TASK TO CARRY OUT:
For the records that follow, please set down exactly the lines between the one holding "(fst (tryConsume now" and the one holding "Lemma tryConsumeAll_in_window_state : forall", inclusive, and only those.

Saved entries:

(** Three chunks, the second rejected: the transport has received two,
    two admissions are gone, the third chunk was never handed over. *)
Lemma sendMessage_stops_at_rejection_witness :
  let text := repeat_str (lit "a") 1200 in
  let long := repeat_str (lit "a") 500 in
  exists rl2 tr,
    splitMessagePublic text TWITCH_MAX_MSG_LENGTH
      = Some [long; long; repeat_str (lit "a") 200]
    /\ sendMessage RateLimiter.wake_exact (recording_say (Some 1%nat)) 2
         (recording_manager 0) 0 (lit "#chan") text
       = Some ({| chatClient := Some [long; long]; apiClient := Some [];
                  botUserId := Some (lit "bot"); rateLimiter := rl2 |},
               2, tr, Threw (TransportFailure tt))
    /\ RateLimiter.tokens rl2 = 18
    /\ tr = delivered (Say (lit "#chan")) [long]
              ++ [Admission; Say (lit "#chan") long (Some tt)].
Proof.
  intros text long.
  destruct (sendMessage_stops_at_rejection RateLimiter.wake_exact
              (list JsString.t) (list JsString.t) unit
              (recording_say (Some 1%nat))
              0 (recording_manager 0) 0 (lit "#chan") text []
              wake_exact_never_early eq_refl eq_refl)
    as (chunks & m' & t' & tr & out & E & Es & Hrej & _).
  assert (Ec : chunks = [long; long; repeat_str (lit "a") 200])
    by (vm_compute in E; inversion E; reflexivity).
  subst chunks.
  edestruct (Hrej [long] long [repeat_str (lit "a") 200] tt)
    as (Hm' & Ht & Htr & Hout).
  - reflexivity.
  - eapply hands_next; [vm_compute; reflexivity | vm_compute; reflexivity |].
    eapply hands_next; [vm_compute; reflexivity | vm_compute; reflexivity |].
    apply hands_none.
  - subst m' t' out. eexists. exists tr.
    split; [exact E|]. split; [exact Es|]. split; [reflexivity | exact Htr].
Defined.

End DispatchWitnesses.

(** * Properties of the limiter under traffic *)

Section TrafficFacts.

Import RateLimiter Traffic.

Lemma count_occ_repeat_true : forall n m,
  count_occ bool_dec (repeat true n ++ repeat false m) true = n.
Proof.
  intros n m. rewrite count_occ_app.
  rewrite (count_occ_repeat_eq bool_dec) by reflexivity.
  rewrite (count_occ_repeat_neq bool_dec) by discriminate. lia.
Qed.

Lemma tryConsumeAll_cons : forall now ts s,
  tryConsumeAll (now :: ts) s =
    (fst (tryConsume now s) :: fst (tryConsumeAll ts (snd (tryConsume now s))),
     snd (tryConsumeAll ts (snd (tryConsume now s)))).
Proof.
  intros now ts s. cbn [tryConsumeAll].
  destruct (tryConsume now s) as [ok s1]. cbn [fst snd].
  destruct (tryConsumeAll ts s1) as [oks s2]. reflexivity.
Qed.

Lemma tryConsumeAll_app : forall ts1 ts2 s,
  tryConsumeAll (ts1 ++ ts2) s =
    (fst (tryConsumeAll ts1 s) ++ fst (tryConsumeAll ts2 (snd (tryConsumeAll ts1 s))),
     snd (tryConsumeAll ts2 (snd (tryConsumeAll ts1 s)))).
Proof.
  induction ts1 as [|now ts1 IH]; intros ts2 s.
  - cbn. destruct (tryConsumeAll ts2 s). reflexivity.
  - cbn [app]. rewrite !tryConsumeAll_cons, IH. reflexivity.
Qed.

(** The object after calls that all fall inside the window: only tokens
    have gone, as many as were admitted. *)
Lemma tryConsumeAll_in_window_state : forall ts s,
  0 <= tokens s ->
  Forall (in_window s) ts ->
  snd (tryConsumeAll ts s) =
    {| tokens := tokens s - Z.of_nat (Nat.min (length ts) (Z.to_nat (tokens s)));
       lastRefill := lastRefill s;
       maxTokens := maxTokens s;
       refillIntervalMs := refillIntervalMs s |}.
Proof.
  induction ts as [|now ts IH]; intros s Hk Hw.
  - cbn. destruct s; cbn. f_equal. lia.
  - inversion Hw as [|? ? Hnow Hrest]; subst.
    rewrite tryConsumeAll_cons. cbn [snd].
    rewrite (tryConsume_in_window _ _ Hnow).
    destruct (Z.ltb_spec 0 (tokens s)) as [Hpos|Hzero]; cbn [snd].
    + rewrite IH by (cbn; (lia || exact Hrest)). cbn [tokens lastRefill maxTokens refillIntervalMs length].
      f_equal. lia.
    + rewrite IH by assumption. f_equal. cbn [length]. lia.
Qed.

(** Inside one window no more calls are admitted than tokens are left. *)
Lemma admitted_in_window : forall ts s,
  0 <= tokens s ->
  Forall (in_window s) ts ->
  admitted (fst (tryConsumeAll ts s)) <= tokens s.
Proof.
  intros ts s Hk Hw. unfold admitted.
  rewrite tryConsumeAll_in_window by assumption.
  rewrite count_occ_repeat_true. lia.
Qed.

---

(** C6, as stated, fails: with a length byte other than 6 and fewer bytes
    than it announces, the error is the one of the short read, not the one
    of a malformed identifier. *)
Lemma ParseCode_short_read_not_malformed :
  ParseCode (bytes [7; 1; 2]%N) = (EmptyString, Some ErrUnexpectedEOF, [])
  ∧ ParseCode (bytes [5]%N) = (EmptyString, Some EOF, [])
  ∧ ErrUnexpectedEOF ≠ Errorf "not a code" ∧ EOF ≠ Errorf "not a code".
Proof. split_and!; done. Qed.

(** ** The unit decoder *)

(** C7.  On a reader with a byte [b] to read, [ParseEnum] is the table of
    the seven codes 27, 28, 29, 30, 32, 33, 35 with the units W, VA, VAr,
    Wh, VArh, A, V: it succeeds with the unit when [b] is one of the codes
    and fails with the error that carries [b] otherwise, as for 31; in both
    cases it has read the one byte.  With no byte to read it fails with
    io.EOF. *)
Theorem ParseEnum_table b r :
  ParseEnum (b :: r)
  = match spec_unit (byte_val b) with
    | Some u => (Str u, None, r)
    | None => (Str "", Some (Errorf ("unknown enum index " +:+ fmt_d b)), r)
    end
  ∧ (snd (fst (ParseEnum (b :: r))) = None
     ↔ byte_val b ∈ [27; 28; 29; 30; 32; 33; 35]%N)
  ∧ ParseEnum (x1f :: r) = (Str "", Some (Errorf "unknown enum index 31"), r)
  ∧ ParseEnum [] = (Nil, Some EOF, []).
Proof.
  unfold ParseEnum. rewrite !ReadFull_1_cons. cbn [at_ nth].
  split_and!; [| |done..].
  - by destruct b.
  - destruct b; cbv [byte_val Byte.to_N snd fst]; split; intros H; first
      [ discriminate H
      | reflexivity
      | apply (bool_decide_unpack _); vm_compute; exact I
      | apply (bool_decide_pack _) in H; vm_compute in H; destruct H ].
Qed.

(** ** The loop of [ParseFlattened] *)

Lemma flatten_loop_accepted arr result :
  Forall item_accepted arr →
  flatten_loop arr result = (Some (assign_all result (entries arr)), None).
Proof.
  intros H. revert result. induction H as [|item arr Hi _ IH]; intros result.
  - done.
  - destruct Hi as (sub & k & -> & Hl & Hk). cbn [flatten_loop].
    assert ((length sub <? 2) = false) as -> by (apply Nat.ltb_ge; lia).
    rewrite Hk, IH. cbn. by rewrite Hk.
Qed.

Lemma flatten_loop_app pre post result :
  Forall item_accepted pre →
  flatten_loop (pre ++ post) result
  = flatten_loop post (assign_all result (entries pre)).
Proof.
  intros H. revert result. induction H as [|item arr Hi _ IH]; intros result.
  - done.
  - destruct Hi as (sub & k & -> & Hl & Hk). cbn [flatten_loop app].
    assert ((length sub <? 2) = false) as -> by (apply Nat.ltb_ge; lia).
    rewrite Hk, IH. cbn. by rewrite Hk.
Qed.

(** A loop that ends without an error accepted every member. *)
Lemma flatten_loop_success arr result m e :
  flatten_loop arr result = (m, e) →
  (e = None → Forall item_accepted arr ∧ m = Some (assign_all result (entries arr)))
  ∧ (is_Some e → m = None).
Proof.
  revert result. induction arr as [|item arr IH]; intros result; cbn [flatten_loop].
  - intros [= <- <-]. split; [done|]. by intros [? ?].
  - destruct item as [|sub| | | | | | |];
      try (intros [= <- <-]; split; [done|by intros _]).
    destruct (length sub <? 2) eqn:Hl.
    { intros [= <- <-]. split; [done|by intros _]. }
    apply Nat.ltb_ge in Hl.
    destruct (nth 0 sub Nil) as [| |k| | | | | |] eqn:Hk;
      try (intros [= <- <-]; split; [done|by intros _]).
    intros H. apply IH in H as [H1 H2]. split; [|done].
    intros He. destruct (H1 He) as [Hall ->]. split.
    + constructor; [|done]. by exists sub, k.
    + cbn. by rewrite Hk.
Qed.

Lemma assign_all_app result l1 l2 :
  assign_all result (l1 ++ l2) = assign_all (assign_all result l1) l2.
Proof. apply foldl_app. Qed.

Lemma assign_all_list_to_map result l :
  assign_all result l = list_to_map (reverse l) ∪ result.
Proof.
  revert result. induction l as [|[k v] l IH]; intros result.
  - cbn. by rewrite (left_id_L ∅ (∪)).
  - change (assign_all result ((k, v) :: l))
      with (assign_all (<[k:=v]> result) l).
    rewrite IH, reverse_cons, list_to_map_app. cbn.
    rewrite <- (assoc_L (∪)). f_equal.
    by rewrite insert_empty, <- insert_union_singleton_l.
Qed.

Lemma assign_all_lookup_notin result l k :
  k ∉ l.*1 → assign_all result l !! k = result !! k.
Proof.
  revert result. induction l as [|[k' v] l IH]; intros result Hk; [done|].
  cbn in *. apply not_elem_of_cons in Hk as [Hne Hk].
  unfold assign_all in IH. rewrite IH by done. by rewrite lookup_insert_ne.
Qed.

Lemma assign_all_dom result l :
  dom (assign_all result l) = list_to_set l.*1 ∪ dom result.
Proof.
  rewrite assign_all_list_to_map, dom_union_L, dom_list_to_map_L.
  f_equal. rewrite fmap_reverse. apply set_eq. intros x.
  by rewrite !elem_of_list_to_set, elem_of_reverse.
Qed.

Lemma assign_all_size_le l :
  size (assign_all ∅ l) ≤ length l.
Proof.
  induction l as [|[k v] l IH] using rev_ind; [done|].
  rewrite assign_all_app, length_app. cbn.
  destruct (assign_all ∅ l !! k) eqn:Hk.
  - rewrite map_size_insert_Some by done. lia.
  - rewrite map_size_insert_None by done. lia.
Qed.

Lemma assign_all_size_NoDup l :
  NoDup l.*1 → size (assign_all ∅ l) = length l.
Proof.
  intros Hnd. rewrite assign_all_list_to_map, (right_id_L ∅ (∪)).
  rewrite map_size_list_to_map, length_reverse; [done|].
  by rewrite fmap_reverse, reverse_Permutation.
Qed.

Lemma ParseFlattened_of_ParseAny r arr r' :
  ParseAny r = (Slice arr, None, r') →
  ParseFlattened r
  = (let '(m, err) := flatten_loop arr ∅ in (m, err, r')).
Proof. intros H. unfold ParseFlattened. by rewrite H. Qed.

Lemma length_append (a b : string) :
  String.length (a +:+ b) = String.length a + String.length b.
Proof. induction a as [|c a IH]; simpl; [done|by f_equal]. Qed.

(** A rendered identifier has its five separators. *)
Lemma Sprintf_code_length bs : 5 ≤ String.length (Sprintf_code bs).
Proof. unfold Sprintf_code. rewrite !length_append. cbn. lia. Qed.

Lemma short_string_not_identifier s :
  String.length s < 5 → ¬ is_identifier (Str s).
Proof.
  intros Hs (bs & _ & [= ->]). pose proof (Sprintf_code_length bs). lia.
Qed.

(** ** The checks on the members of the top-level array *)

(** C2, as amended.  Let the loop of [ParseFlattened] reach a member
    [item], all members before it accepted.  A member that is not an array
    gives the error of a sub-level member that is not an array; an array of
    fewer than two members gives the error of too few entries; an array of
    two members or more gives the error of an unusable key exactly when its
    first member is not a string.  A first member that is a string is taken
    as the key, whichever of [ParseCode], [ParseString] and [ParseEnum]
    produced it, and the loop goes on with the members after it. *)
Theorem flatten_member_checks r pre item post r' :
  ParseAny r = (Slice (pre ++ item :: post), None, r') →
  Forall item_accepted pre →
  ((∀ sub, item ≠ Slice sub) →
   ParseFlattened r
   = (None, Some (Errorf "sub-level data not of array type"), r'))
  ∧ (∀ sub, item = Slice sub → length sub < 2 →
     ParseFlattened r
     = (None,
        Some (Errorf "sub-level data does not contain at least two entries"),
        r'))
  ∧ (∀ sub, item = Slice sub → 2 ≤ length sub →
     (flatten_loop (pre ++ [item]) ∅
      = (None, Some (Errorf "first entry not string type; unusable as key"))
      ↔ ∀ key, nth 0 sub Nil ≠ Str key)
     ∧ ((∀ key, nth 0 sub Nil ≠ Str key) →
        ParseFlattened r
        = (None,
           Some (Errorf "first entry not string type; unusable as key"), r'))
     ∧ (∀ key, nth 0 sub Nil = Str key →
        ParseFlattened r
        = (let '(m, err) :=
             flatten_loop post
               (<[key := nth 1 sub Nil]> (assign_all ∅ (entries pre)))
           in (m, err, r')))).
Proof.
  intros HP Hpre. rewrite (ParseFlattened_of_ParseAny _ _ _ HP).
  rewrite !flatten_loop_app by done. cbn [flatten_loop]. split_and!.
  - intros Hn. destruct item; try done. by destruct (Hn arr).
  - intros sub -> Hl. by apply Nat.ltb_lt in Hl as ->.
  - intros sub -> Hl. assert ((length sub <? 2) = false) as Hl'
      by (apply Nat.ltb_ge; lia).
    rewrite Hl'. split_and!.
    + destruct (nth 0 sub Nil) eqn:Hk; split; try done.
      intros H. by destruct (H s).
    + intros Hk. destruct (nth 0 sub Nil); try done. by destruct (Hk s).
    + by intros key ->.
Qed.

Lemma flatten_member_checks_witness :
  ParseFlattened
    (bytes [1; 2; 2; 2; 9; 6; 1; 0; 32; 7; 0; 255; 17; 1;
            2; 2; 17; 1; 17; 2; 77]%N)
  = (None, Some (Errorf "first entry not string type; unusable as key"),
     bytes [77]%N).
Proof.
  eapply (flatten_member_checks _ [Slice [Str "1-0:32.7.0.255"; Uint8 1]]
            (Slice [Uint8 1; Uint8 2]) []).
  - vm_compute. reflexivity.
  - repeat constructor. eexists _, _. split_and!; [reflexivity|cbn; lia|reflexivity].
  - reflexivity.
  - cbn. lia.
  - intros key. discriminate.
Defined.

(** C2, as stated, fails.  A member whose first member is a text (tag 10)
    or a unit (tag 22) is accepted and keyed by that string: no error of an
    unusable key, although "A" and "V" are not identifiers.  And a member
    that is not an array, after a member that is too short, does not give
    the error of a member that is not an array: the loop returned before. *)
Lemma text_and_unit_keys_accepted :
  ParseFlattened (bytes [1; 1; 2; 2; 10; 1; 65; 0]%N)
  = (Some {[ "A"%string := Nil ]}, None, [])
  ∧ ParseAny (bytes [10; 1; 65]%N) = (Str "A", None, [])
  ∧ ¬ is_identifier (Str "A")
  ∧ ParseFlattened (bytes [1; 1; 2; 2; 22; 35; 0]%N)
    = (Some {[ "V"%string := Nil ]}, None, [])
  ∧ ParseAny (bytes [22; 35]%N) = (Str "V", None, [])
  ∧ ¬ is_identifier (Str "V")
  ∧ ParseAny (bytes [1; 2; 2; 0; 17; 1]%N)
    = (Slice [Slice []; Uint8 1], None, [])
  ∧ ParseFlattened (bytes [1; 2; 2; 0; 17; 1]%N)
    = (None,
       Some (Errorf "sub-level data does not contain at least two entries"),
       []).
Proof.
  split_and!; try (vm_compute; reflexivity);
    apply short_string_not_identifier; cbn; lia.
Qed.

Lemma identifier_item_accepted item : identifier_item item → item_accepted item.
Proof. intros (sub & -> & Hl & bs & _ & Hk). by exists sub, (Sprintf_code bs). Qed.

ANSWER FOR THIS EXERCISE:
    (fst (tryConsume now s) :: fst (tryConsumeAll ts (snd (tryConsume now s))),
     snd (tryConsumeAll ts (snd (tryConsume now s)))).
Proof.
  intros now ts s. cbn [tryConsumeAll].
  destruct (tryConsume now s) as [ok s1]. cbn [fst snd].
  destruct (tryConsumeAll ts s1) as [oks s2]. reflexivity.
Qed.

Lemma tryConsumeAll_app : forall ts1 ts2 s,
  tryConsumeAll (ts1 ++ ts2) s =
    (fst (tryConsumeAll ts1 s) ++ fst (tryConsumeAll ts2 (snd (tryConsumeAll ts1 s))),
     snd (tryConsumeAll ts2 (snd (tryConsumeAll ts1 s)))).
Proof.
  induction ts1 as [|now ts1 IH]; intros ts2 s.
  - cbn. destruct (tryConsumeAll ts2 s). reflexivity.
  - cbn [app]. rewrite !tryConsumeAll_cons, IH. reflexivity.
Qed.

(** The object after calls that all fall inside the window: only tokens
    have gone, as many as were admitted. *)
Lemma tryConsumeAll_in_window_state : forall ts s,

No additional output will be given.